In June, a small crowd gathered outside the Lima Engine Plant to protest what they described as systemic racism at the plant.
Protesters decried the lack of Black managers, supervisors and human resources personnel. They described a series of alleged racist incidents and a culture in which alleged misconduct is ignored or tolerated.
Days before the protest, Ford Motor Company CEO Jim Hackett and Executive Chairman Bill Ford sent a letter to employees lamenting systemic racism and the death of George Floyd. The executives promised company-wide dialogues “to understand how people are feeling and discuss how we can get better together.”

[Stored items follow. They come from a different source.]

(** * Quercus name list: line classification and synonym reconciliation

    A shallow embedding of [scrapers/oaksoftheworld/name_parser.py] (the
    line classifier, the five entry parsers and the aggregator), of
    [normalize_species_name], the nested [resolve_synonym],
    [split_list_field] and [build_hybrid_relationships] of
    [scrapers/oaksoftheworld/parser.py] and of the hand-off at the end of
    [scrapers/oaksoftheworld/scraper.py].

    Python strings are sequences of code points; they are modelled as
    lists of [N].  The regular expressions of the source are kept as
    regular expressions and run by a backtracking matcher that follows the
    priorities of Python's [re] (leftmost match, greedy and lazy
    repetition, ordered alternation). *)

From Stdlib Require Import NArith String Ascii Sorting.Sorted Permutation.
From stdpp Require Import gmap list.

Local Open Scope N_scope.
Local Open Scope nat_scope.

(** ** Python strings *)

Definition char := N.
Definition str := list N.

(** Code points of a literal written in this file (UTF-8 decoded, so that
    the multiplication sign of hybrid names can be written as such). *)
Fixpoint utf8_go (cont : nat) (acc : N) (bs : list N) : str :=
  match bs with
  | [] => []
  | b :: bs' =>
      match cont with
      | O =>
          if (b <? 128)%N then b :: utf8_go 0 0%N bs'
          else if (b <? 224)%N then utf8_go 1 (b - 192)%N bs'
          else if (b <? 240)%N then utf8_go 2 (b - 224)%N bs'
          else utf8_go 3 (b - 240)%N bs'
      | S c =>
          let acc' := (acc * 64 + (b - 128))%N in
          match c with
          | O => acc' :: utf8_go 0 0%N bs'
          | S _ => utf8_go c acc' bs'
          end
      end
  end.

Definition utf8 (s : string) : str :=
  utf8_go 0 0%N (List.map N_of_ascii (list_ascii_of_string s)).

(** [str.isspace] for one code point; the same set is [\s] of [re]. *)
Definition isspace (c : char) : bool :=
  ((9 <=? c) && (c <=? 13) || (28 <=? c) && (c <=? 32)
   || (c =? 133) || (c =? 160) || (c =? 5760)
   || (8192 <=? c) && (c <=? 8202)
   || (c =? 8232) || (c =? 8233) || (c =? 8239) || (c =? 8287)
   || (c =? 12288))%N.

Definition str_eqb (a b : str) : bool := bool_decide (a = b).

(** Truth value of a string, of an optional string and of a list. *)
Definition truthy (s : str) : bool :=
  match s with [] => false | _ :: _ => true end.

Definition truthy_opt (o : option str) : bool :=
  match o with Some s => truthy s | None => false end.

Definition nonempty {A} (l : list A) : bool :=
  match l with [] => false | _ :: _ => true end.

(** [s.lstrip()], [s.rstrip()], [s.strip()] *)
Fixpoint lstrip (s : str) : str :=
  match s with
  | c :: s' => if isspace c then lstrip s' else s
  | [] => []
  end.

Fixpoint rstrip (s : str) : str :=
  match s with
  | [] => []
  | c :: s' =>
      match rstrip s' with
      | [] => if isspace c then [] else [c]
      | r => c :: r
      end
  end.

Definition strip (s : str) : str := rstrip (lstrip s).

(** [s.split()]: the maximal runs of non-space characters.  [cur] is the
    word being read, reversed. *)
Fixpoint split_go (cur : str) (s : str) : list str :=
  match s with
  | [] => match cur with [] => [] | _ => [rev cur] end
  | c :: s' =>
      if isspace c
      then match cur with
           | [] => split_go [] s'
           | _ => rev cur :: split_go [] s'
           end
      else split_go (c :: cur) s'
  end.

Definition split (s : str) : list str := split_go [] s.

(** [s.split(sep)] for a one-character separator: never empty. *)
Fixpoint split_on_go (sep : char) (cur : str) (s : str) : list str :=
  match s with
  | [] => [rev cur]
  | c :: s' =>
      if (c =? sep)%N then rev cur :: split_on_go sep [] s'
      else split_on_go sep (c :: cur) s'
  end.

Definition split_on (sep : char) (s : str) : list str := split_on_go sep [] s.

(** [sep.join(ws)] *)
Fixpoint join (sep : str) (ws : list str) : str :=
  match ws with
  | [] => []
  | [w] => w
  | w :: ws' => w ++ sep ++ join sep ws'
  end.

Fixpoint startswith (s p : str) : bool :=
  match p, s with
  | [], _ => true
  | a :: p', b :: s' => (a =? b)%N && startswith s' p'
  | _ :: _, [] => false
  end.

(** ** Regular expressions *)

Inductive regex : Type :=
| rEps
| rChr (p : char -> bool)
| rSeq (r1 r2 : regex)
| rAlt (r1 r2 : regex)
| rStar (r : regex)            (* r*   greedy *)
| rLazy (r : regex)            (* r*?  lazy *)
| rGroup (i : nat) (r : regex) (* the i-th capturing group *)
| rBol.                        (* ^ without MULTILINE *)

Definition rPlus (r : regex) : regex := rSeq r (rStar r).
Definition rOpt (r : regex) : regex := rAlt r rEps.

Definition caps := list (nat * str).

Definition group (i : nat) (c : caps) : str :=
  match List.find (fun p => Nat.eqb (fst p) i) c with
  | Some p => snd p
  | None => []
  end.

(** The matcher.  [off] is the offset of [s] in the subject; the
    continuation [k] receives the state after the match and may refuse it,
    which makes the matcher try its next alternative.  One more round of a
    repetition is only accepted when it consumed something. *)
Fixpoint rx {R} (r : regex) (off : nat) (s : str) (c : caps)
    (k : nat -> str -> caps -> option R) : option R :=
  match r with
  | rEps => k off s c
  | rChr p =>
      match s with
      | a :: s' => if p a then k (S off) s' c else None
      | [] => None
      end
  | rSeq r1 r2 => rx r1 off s c (fun off' s' c' => rx r2 off' s' c' k)
  | rAlt r1 r2 =>
      match rx r1 off s c k with
      | Some x => Some x
      | None => rx r2 off s c k
      end
  | rStar r1 =>
      (fix loop (n : nat) (off : nat) (s : str) (c : caps) : option R :=
         match n with
         | O => k off s c
         | S n' =>
             match rx r1 off s c
                     (fun off' s' c' =>
                        if Nat.ltb off off' then loop n' off' s' c' else None)
             with
             | Some x => Some x
             | None => k off s c
             end
         end) (length s) off s c
  | rLazy r1 =>
      (fix loop (n : nat) (off : nat) (s : str) (c : caps) : option R :=
         match k off s c with
         | Some x => Some x
         | None =>
             match n with
             | O => None
             | S n' =>
                 rx r1 off s c
                   (fun off' s' c' =>
                      if Nat.ltb off off' then loop n' off' s' c' else None)
             end
         end) (length s) off s c
  | rGroup i r1 =>
      rx r1 off s c
        (fun off' s' c' => k off' s' ((i, take (off' - off) s) :: c'))
  | rBol => if Nat.eqb off 0 then k off s c else None
  end.

(** A match: where it starts, where it ends, and its groups. *)
Record rmatch := { m_start : nat; m_end : nat; m_caps : caps }.

Definition match_at (r : regex) (off : nat) (s : str) : option rmatch :=
  rx r off s [] (fun off' _ c => Some {| m_start := off; m_end := off'; m_caps := c |}).

(** [re.match(r, s)] *)
Definition re_match (r : regex) (s : str) : option rmatch := match_at r 0 s.

(** The leftmost match in [s], which sits at offset [off] of the subject. *)
Fixpoint search_from (r : regex) (off : nat) (s : str) : option rmatch :=
  match match_at r off s with
  | Some m => Some m
  | None =>
      match s with
      | [] => None
      | _ :: s' => search_from r (S off) s'
      end
  end.

(** [re.search(r, s)] *)
Definition re_search (r : regex) (s : str) : option rmatch := search_from r 0 s.

(** [re.split(r, s, maxsplit=1)], for a pattern that matches no empty
    string. *)
Definition re_split1 (r : regex) (s : str) : list str :=
  match re_search r s with
  | Some m => [take (m_start m) s; drop (m_end m) s]
  | None => [s]
  end.

(** The successive non-overlapping matches, as [re.finditer] and [re.sub]
    find them; [s] sits at offset [off].  After an empty match the scan
    moves one character on. *)
Fixpoint scan (fuel : nat) (r : regex) (off : nat) (s : str) : list rmatch :=
  match fuel with
  | O => []
  | S fuel' =>
      match search_from r off s with
      | None => []
      | Some m =>
          let e := if Nat.ltb (m_start m) (m_end m) then m_end m else S (m_end m) in
          m :: scan fuel' r e (drop (e - off) s)
      end
  end.

Definition re_finditer (r : regex) (s : str) : list rmatch :=
  scan (S (length s)) r 0 s.

(** [re.sub(r, '', s)]: what is left of [s], which sits at offset [off],
    once the matches [ms] are cut out. *)
Fixpoint cut (ms : list rmatch) (off : nat) (s : str) : str :=
  match ms with
  | [] => s
  | m :: ms' =>
      take (m_start m - off) s ++ cut ms' (m_end m) (drop (m_end m - off) s)
  end.

Definition re_sub_empty (r : regex) (s : str) : str :=
  cut (re_finditer r s) 0 s.

(** *** Building patterns *)

Definition ch_is (c : char) : char -> bool := fun a => (a =? c)%N.
Definition ch_isnt (c : char) : char -> bool := fun a => negb (a =? c)%N.

(** One literal character under [re.IGNORECASE]: a letter matches both of
    its cases, and the three letters with a further equivalent in
    [sre]'s table match that one too. *)
Definition ch_is_i (c : char) : char -> bool :=
  fun a =>
    ((a =? c)
     || (97 <=? c) && (c <=? 122) && (a =? c - 32)
     || (65 <=? c) && (c <=? 90) && (a =? c + 32)
     || ((c =? 115) || (c =? 83)) && (a =? 383)
     || ((c =? 107) || (c =? 75)) && (a =? 8490)
     || ((c =? 105) || (c =? 73)) && ((a =? 304) || (a =? 305)))%N.

Fixpoint rcat (rs : list regex) : regex :=
  match rs with
  | [] => rEps
  | [r] => r
  | r :: rs' => rSeq r (rcat rs')
  end.

(** A literal string, case-sensitive or not. *)
Definition lit (s : string) : regex := rcat (List.map (fun c => rChr (ch_is c)) (utf8 s)).
Definition lit_i (s : string) : regex := rcat (List.map (fun c => rChr (ch_is_i c)) (utf8 s)).

Definition ws : regex := rChr isspace.
Definition dot : regex := rChr (ch_isnt 10%N).

(** ** The patterns of [name_parser.py] *)

(** [<a\s+href=Q(quercus_[^Q]+\.htm)Q[^>]*>(.*?)</a>], IGNORECASE, where
    Q stands for the double quote (code point 34) *)
Definition link_re : regex :=
  rcat [lit_i "<a"; rPlus ws; lit_i "href="; rChr (ch_is 34%N);
        rGroup 1 (rcat [lit_i "quercus_"; rPlus (rChr (ch_isnt 34%N)); lit_i ".htm"]);
        rChr (ch_is 34%N); rStar (rChr (ch_isnt 62%N)); lit ">";
        rGroup 2 (rLazy dot); lit_i "</a>"].

(** [quercus_([^.]+)\.htm], IGNORECASE *)
Definition species_re : regex :=
  rcat [lit_i "quercus_"; rGroup 1 (rPlus (rChr (ch_isnt 46%N))); lit_i ".htm"].

(** [<[^>]+>] *)
Definition tag_re : regex :=
  rcat [lit "<"; rPlus (rChr (ch_isnt 62%N)); lit ">"].

(** [\(x\)|×|x\.], IGNORECASE *)
Definition hybrid_re : regex :=
  rAlt (lit_i "(x)") (rAlt (lit_i "×") (lit_i "x.")).

(** [:\s*see:?\s+], IGNORECASE *)
Definition see_re : regex :=
  rcat [lit ":"; rStar ws; lit_i "see"; rOpt (lit ":"); rPlus ws].

(** [\s*=\s+] *)
Definition equals_re : regex :=
  rcat [rStar ws; lit "="; rPlus ws].

(** [^\s*(?:<[^>]+>)*\s*<a\s+href=Qquercus_], IGNORECASE *)
Definition leading_link_re : regex :=
  rcat [rBol; rStar ws; rStar tag_re; rStar ws; lit_i "<a"; rPlus ws;
        lit_i "href="; rChr (ch_is 34%N); lit_i "quercus_"].

(** [^[×x]\s*], IGNORECASE *)
Definition leading_x_re : regex :=
  rcat [rBol; rChr (fun a => ch_is_i 215%N a || ch_is_i 120%N a); rStar ws].

(** [\(x\)|x\.], IGNORECASE *)
Definition marker_re : regex :=
  rAlt (lit_i "(x)") (lit_i "x.").
(** * Verification of the YouTube transcript viewer (app.py)

    A shallow embedding of [extract_video_id], [format_transcript],
    [get_transcript] and the two request handlers of app.py, together with
    the properties of the written specification that they satisfy or break. *)

From Stdlib Require Import ZArith NArith QArith Qround Lia.
From Stdlib Require Import DecimalN DecimalFacts SpecFloat.
From stdpp Require Import gmap list strings.
(** * pyvsf: pairwise statistics over point clouds

    A shallow embedding of the C++ core of pyvsf (the work partitioner of
    [libvsf/partition.hpp], the accumulators of [libvsf/accumulators.hpp] and
    [libvsf/compound_accumulator.hpp], and the pair kernel and entry point of
    [vsf.cpp]), followed by the properties proved about it.

    Conventions of the embedding:
    - [std::size_t] and [std::uint64_t] values are integers of [Z] in
      [0, 2^64); every arithmetic operation of the source is followed by
      [wrap64].  [std::int64_t] values are wrapped by [wrap_i64].
    - a [double] is an IEEE-754 binary64 number, [spec_float] with precision
      53 and maximal exponent 1024.
    - [error(msg)] prints and exits: functions that can reach it return a
      [result], whose [Error] case carries the message. *)

From Stdlib Require Import ZArith Lia Bool.
From Stdlib Require Import Floats.SpecFloat.
From stdpp Require Import base tactics option list list_numbers numbers strings pretty.

Local Open Scope Z_scope.

(** ** Machine integers *)

Definition wrap64 (z : Z) : Z := z mod 2 ^ 64.

Definition wrap_i64 (z : Z) : Z := (z + 2 ^ 63) mod 2 ^ 64 - 2 ^ 63.

(** ** Fatal errors: [utils.hpp], [error] *)

Inductive result (A : Type) : Type :=
| Ok (a : A)
| Error (msg : string).
Arguments Ok {A} a.
Arguments Error {A} msg.

#[global] Instance result_ret : MRet result := fun _ a => Ok a.
#[global] Instance result_bind : MBind result := fun _ _ f m =>
  match m with
  | Ok a => f a
  | Error msg => Error msg
  end.

#[global] Instance result_fmap : FMap result := fun _ _ f m =>
  match m with
  | Ok a => Ok (f a)
  | Error msg => Error msg
  end.

Definition is_Ok {A} (r : result A) : Prop := exists a, r = Ok a.

(** ** [partition.hpp] *)

(** [safe_cast<Tend>(val)]: [lowest] and [max] are the bounds of [Tend]. *)
Definition safe_cast (lowest max : Z) (is_signed : bool) (val : Z) : result Z :=
  if val <? lowest then
    if is_signed
    then Error "val is too small to be represented by destination type"
    else Error "can't cast negative val to unsigned type"
  else if max <? val then
    Error "val is too large to be represented by destination type"
  else Ok val.

(** The two instances in use: [safe_cast<std::uint64_t>] and
    [safe_cast<std::size_t>]. *)
Definition safe_cast_u64 : Z -> result Z := safe_cast 0 (2 ^ 64 - 1) false.

Record SlcStruct := { start : Z; stop : Z }.

(** The lambda [calc_chunk_size] of [calc_chunk_slice]. *)
Definition calc_chunk_size (array_len num_chunks chunk_index : Z) : Z :=
  let remainder := array_len mod num_chunks in
  wrap64 (array_len / num_chunks + (if chunk_index <? remainder then 1 else 0)).

(** The loop [for (cur = 0; cur <= chunk_index; cur++)] of
    [calc_chunk_slice], on the pair [(start_index, stop_index)]. *)
Fixpoint chunk_slice_loop (array_len num_chunks chunk_index : Z) (fuel : nat)
    (cur_chunk_index start_index stop_index : Z) : option (Z * Z) :=
  if cur_chunk_index <=? chunk_index then
    match fuel with
    | O => None
    | S fuel' =>
        let start_index' := stop_index in
        let stop_index' :=
          wrap64 (start_index'
                  + calc_chunk_size array_len num_chunks cur_chunk_index) in
        chunk_slice_loop array_len num_chunks chunk_index fuel'
          (wrap64 (cur_chunk_index + 1)) start_index' stop_index'
    end
  else Some (start_index, stop_index).
Lemma abandoned_poller_witness :
  anchors abandoned_page !! 7 = None
  /\ exists s',
       run 7 1 (poller_at abandoned_page)
           [TimerFires; ResponseArrives (Body (Value finished))] = Some s'
       /\ anchors (world s') !! 7 = None
       /\ label_writes (world s') = label_writes abandoned_page
       /\ refreshes (world s') = refreshes abandoned_page
       /\ activePollers (world s') = activePollers abandoned_page
       /\ 1 ∉ timers (world s').
Proof.
  split; [reflexivity |].
  destruct (run 7 1 (poller_at abandoned_page)
              [TimerFires; ResponseArrives (Body (Value finished))])
    as [s' |] eqn:Hrun.
  - exists s'. split; [reflexivity |].
    pose proof (abandoned_poller 7 1 _ (poller_at abandoned_page) s' eq_refl Hrun)
      as (Hanchor & Hlabels & Hrefreshes & Hregistry & Hcleared).
    split_and!; [exact Hanchor | exact Hlabels | exact Hrefreshes | exact Hregistry |].
    exact (Hcleared eq_refl).
  - vm_compute in Hrun. discriminate Hrun.
Defined.

Lemma poller_stops_with_dashboard_status_witness :
  is_Some (anchors polling_page !! 7)
  /\ 1 ∈ timers polling_page
  /\ _getOverallStatus (doc_of finished) = "completed"
  /\ 1 ∉ timers (snd (poll_tick 7 1 (Body (Value finished)) polling_page)).
Proof.
  assert (Hanchor : is_Some (anchors polling_page !! 7)) by (by eexists).
  assert (Hlive : 1 ∈ timers polling_page).
  { apply (bool_decide_eq_true_1 (1 ∈ timers polling_page)). by vm_compute. }
  split; [exact Hanchor |]. split; [exact Hlive |]. split; [reflexivity |].
  exact (proj2 (poller_stops_with_dashboard_status 7 1 finished polling_page
                  Hanchor Hlive)
           (or_introl eq_refl)).
Defined.

Lemma upload_starts_a_poller_per_file_witness :
  let w' := snd (uploadFiles_response (UploadBody (Value (Value two_files)))
                   upload_page) in
  handles_fresh upload_page
  /\ (forall t, t ∈ timers upload_page -> t ∈ timers w')
  /\ next_timer w' = 3
  /\ handles_fresh w'.
Proof.
  assert (Hfresh : handles_fresh upload_page).
  { intros id Hin. by apply not_elem_of_empty in Hin. }
  split; [exact Hfresh |].
  exact (proj2 (proj2 (upload_starts_a_poller_per_file two_files upload_page Hfresh))).
Defined.

Lemma upload_abandons_earlier_pollers_witness :
  let w' := snd (uploadFiles_response (UploadBody (Value (Value two_files)))
                   polling_page) in
  let w'' := snd (poll_tick 7 1 (Body (Value finished)) w') in
  (7 ∉ uploaded_ids (UploadBody (Value (Value two_files))))
  /\ activePollers polling_page !! 7 = Some 1
  /\ 1 ∈ timers polling_page
  /\ 1 ∈ timers w'
  /\ activePollers w' !! 7 = Some 1
  /\ anchors w' !! 7 = None
  /\ poll_tick 7 1 (Body (Value finished)) w' = clearInterval 1 w'
  /\ (1 ∉ timers w'')
  /\ activePollers w'' !! 7 = Some 1
  /\ label_writes w'' = label_writes w'
  /\ refreshes w'' = refreshes w'.
Proof.
  assert (Hnot : 7 ∉ uploaded_ids (UploadBody (Value (Value two_files)))).
  { intros Hin. simpl in Hin.
    repeat (apply elem_of_cons in Hin as [Heq | Hin]; [discriminate Heq |]).
    by apply elem_of_nil in Hin. }
  assert (Hlive : 1 ∈ timers polling_page).
  { apply (bool_decide_eq_true_1 (1 ∈ timers polling_page)). by vm_compute. }
  split; [exact Hnot |]. split; [reflexivity |]. split; [exact Hlive |].
  exact (upload_abandons_earlier_pollers (UploadBody (Value (Value two_files)))
           polling_page 7 1 (Value finished) Hnot eq_refl Hlive).
Defined.
(** At the threshold the rounding decides: 0.21 against 0.2, 5% in
    decimals, computes 4.999999999999993 and is not significant. *)
Lemma isSignificantPriceDifference_at_threshold :
  Price.isSignificantPriceDifference (F64.lit (2 # 10)) (F64.lit (21 # 100)) None
  = false.
Proof. vm_compute. reflexivity. Qed.

(** X6.  Whether two prices differ significantly does not depend on their
    order.  For positive prices the percentage compared with the threshold
    is the binary64 value of (difference / lower price) * 100: the answer
    is yes when the exact percentage times (1 - 2^-50) reaches the
    threshold and no when the exact percentage times (1 + 2^-50) is below
    it. *)
Theorem isSignificantPriceDifference_spec :
  forall (price1 price2 : Q) (thresholdPercent : option Q),
    Price.isSignificantPriceDifference price1 price2 thresholdPercent
    = Price.isSignificantPriceDifference price2 price1 thresholdPercent
    /\ (0 < price1 -> price1 <= price2 ->
        let percent := (price2 - price1) / price1 * 100 in
        let threshold := match thresholdPercent with Some t => t | None => 5 end in
        (threshold <= percent * (1 - tolerance) ->
         Price.isSignificantPriceDifference price1 price2 thresholdPercent = true)
        /\ (percent * (1 + tolerance) < threshold ->
            Price.isSignificantPriceDifference price1 price2 thresholdPercent
            = false)).
Proof.
  intros p1 p2 t. split.
  - unfold Price.isSignificantPriceDifference.
    rewrite (Qeqb_comp _ _ (min_sym p1 p2) 0 0 (Qeq_refl 0)).
    destruct (Qeq_bool (JSMath.min p2 p1) 0); [reflexivity|].
    unfold F64.mul, F64.quotient.
    rewrite (round_comp (Price.calculatePriceDifference p1 p2 / JSMath.min p1 p2)
                        (Price.calculatePriceDifference p2 p1 / JSMath.min p2 p1)).
    + reflexivity.
    + rewrite (calculatePriceDifference_sym p1 p2), (min_sym p1 p2). reflexivity.
  - intros H1 H12 percent threshold.
    unfold Price.isSignificantPriceDifference.
    assert (JSMath.min p1 p2 = p1) as Hmin.
    { unfold JSMath.min.
      assert (Qle_bool p1 p2 = true) as E by now apply Qle_bool_iff.
      now rewrite E. }
    rewrite Hmin.
    destruct (Qeq_bool p1 0) eqn:E.
    { apply Qeq_bool_iff in E. lra. }
    assert (~ p1 == 0) as Hnz by lra.
    fold threshold.
    assert (SearchService.orDefault t 5 = threshold) as Ht by reflexivity.
    rewrite Ht.
    pose proof (ratio_error _ _ p1 Hnz (calculatePriceDifference_error p1 p2 H12))
      as Hy.
    set (y := Price.calculatePriceDifference p1 p2 / p1) in *.
    pose proof (three_roundings _ _ _ _ Hy (round_error y)
                  (round_error (F64.round y * 100))) as Hclose.
    fold percent in Hclose. unfold F64.mul, F64.quotient. fold y.
    set (pd := F64.round (F64.round y * 100)) in *.
    assert (0 <= percent) as Hpos.
    { unfold percent.
      assert (0 <= (p2 - p1) / p1) by (apply Qle_shift_div_l; lra). lra. }
    unfold upToRounding in Hclose. rewrite (Qabs_pos percent) in Hclose by exact Hpos.
    apply Qabs_Qle_condition in Hclose. unfold tolerance in *.
    split; intros H.
    + apply Qle_bool_iff. lra.
    + destruct (Qle_bool threshold pd) eqn:E'; [|reflexivity].
      apply Qle_bool_iff in E'. lra.
Qed.
(** * Cell toolbar tracker of jlab-enhanced-cell-toolbar

    A shallow embedding of [src/celltoolbartracker.ts]: the class
    [CellToolbarTracker], the constants it uses, and the part of the host
    (Lumino widgets and signals, JupyterLab observable lists, the notebook
    panel and the settings object) its methods read and write.

    The TypeScript objects are mutable and shared.  The embedding passes an
    explicit store, [World], which holds the host's notebook panel, the
    host's settings object, the tracker's own fields and the trace of the
    operations done on the widget tree.  A method is a function from [World]
    to [outcome World]; dereferencing [null] is the outcome [TypeError]. *)

From Stdlib Require Import List String Ascii Bool Arith ZArith Lia Permutation.
Import ListNotations.
Local Open Scope string_scope.
Local Open Scope list_scope.

Set Implicit Arguments.

(** ** Outcome of a call: a value, or an uncaught TypeError *)

Inductive outcome (A : Type) : Type :=
| Ok (a : A)
| TypeError.

Arguments Ok {A} a.
Arguments TypeError {A}.

Definition bind {A B : Type} (c : outcome A) (k : A -> outcome B) : outcome B :=
  match c with
  | Ok a => k a
  | TypeError => TypeError
  end.

Notation "x <- c ;; k" := (bind c (fun x => k))
  (at level 61, c at next level, right associativity).

(** [xs.forEach(x => f(x))] on a store: the calls run left to right and
    the first exception ends the loop. *)
Fixpoint forEach {A S : Type} (f : A -> S -> outcome S) (xs : list A) (s : S)
  : outcome S :=
  match xs with
  | [] => Ok s
  | x :: rest => s' <- f x s ;; forEach f rest s'
  end.

(** ** JavaScript values used by the tracker *)

(** A field that holds either [null] or the reference to the one object of
    its type in the store (the notebook panel, the settings object). *)
Inductive reference : Type :=
| null
| ref.

(** Truthiness of an object reference. *)
Definition truthy (r : reference) : bool :=
  match r with
  | null => false
  | ref => true
  end.

(** [x || d] for a JSON value that is an array or null/undefined: every
    array, the empty one too, is truthy. *)
Definition or_array {A : Type} (x : option (list A)) (d : list A) : list A :=
  match x with
  | Some l => l
  | None => d
  end.

(** [x || 0] for a JSON number or null/undefined. *)
Definition or_zero (x : option Z) : Z :=
  match x with
  | Some z => z
  | None => 0%Z
  end.

(** [x || d] for a string or undefined: the empty string is falsy. *)
Definition or_string (x : option string) (d : string) : string :=
  match x with
  | Some "" => d
  | Some s => s
  | None => d
  end.

(** [s.split(':')]. *)
Fixpoint split_colon_from (cur : string) (s : string) : list string :=
  match s with
  | EmptyString => [cur]
  | String c rest =>
      if Ascii.eqb c ":"%char
      then cur :: split_colon_from "" rest
      else split_colon_from (cur ++ String c "")%string rest
  end.

Definition split_colon (s : string) : list string := split_colon_from "" s.

(** ** Menu items ([ICellMenuItem] of tokens.ts) *)

Inductive CellType : Type :=
| code
| markdown
| raw.

Definition CellType_name (t : CellType) : string :=
  match t with
  | code => "code"
  | markdown => "markdown"
  | raw => "raw"
  end.

(** Modelled from the spec: the declaration of [ICellMenuItem] (tokens.ts)
    and the icons of icon.ts are not among the sources.  An item has a
    command and an icon, and may have a tooltip and a cell type.  Icons are
    named by the identifier the icon is registered under, as the settings
    schema names them. *)
Record ICellMenuItem : Type := {
  cellType : option CellType;
  command : string;
  icon : string;
  tooltip : option string
}.

Definition codeIcon := "@jlab-enhanced/cell-toolbar:code".
Definition deleteIcon := "@jlab-enhanced/cell-toolbar:delete".
Definition formatIcon := "@jlab-enhanced/cell-toolbar:format".
Definition markdownIcon := "ui-components:markdown".
Definition runIcon := "ui-components:run".
Definition caretUpEmptyThinIcon := "ui-components:caret-up-empty-thin".
Definition caretDownEmptyThinIcon := "ui-components:caret-down-empty-thin".
Definition addIcon := "ui-components:add".
Lemma get_summary_returns_the_answer_witness :
  result_of (get_summary sample_world (py "key") (py "q")
               [result_for url_b; result_for url_a]) = Returned (py "- a summary").
Proof.
  refine (proj1 (get_summary_returns_the_answer sample_world (py "key") (py "q")
                   [result_for url_b; result_for url_a] (py "- a summary") _ _)).
  - apply Exists_cons_tl, Exists_cons_hd. vm_compute. reflexivity.
  - vm_compute. reflexivity.
Defined.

The company is now planning a global audit of its hourly and salaried workers to measure attitudes on diversity and racism.
Similar efforts are underway at the Lima Engine Plant, a spokesperson for Ford told The Lima News via email, including regular meetings between plant leaders and groups of employees, as well as plant walk-throughs designed to identify concerns and training for employees to be more involved when they notice issues.
Whether those efforts result in meaningful change remains to be seen.
Kristin Harper, a Black business leader in Columbus and the founder of brand consulting firm Driven to Succeed, heard similar concerns when she hosted focus groups of Black and white professionals in July to talk about racism in the workplace.
While both groups were equally ambitious in their careers, Harper said, participants in the Black focus group complained that they often hold themselves back for fear of intimidating their white colleagues.
“They want action, not rhetoric,” Harper said. “They want equity; diversity at every level, including the c-suite and board rooms. They want money spent on minority businesses. … They want to sponsor and identify people who should move up within the organization. (They want) a critical mass of Black executives; one isn’t enough.”
Going it alone
Moss left the Lima Engine Plant for Detroit in 2005, still bright and ambitious.
But even in Detroit, where she finally had a supervisor who told her how to advance within the company, Moss felt she wasn’t afforded equal opportunity to do so—an experience she has encountered throughout her career, which ultimately led Moss to found her own consulting firm six years ago.
“I suffered through early,” she said. “That gave me the opportunity to start my own business, drive my own bus when it was time.”
She gives her son the same advice her parents once gave her, hoping he won’t have to carry the weight of generations before him.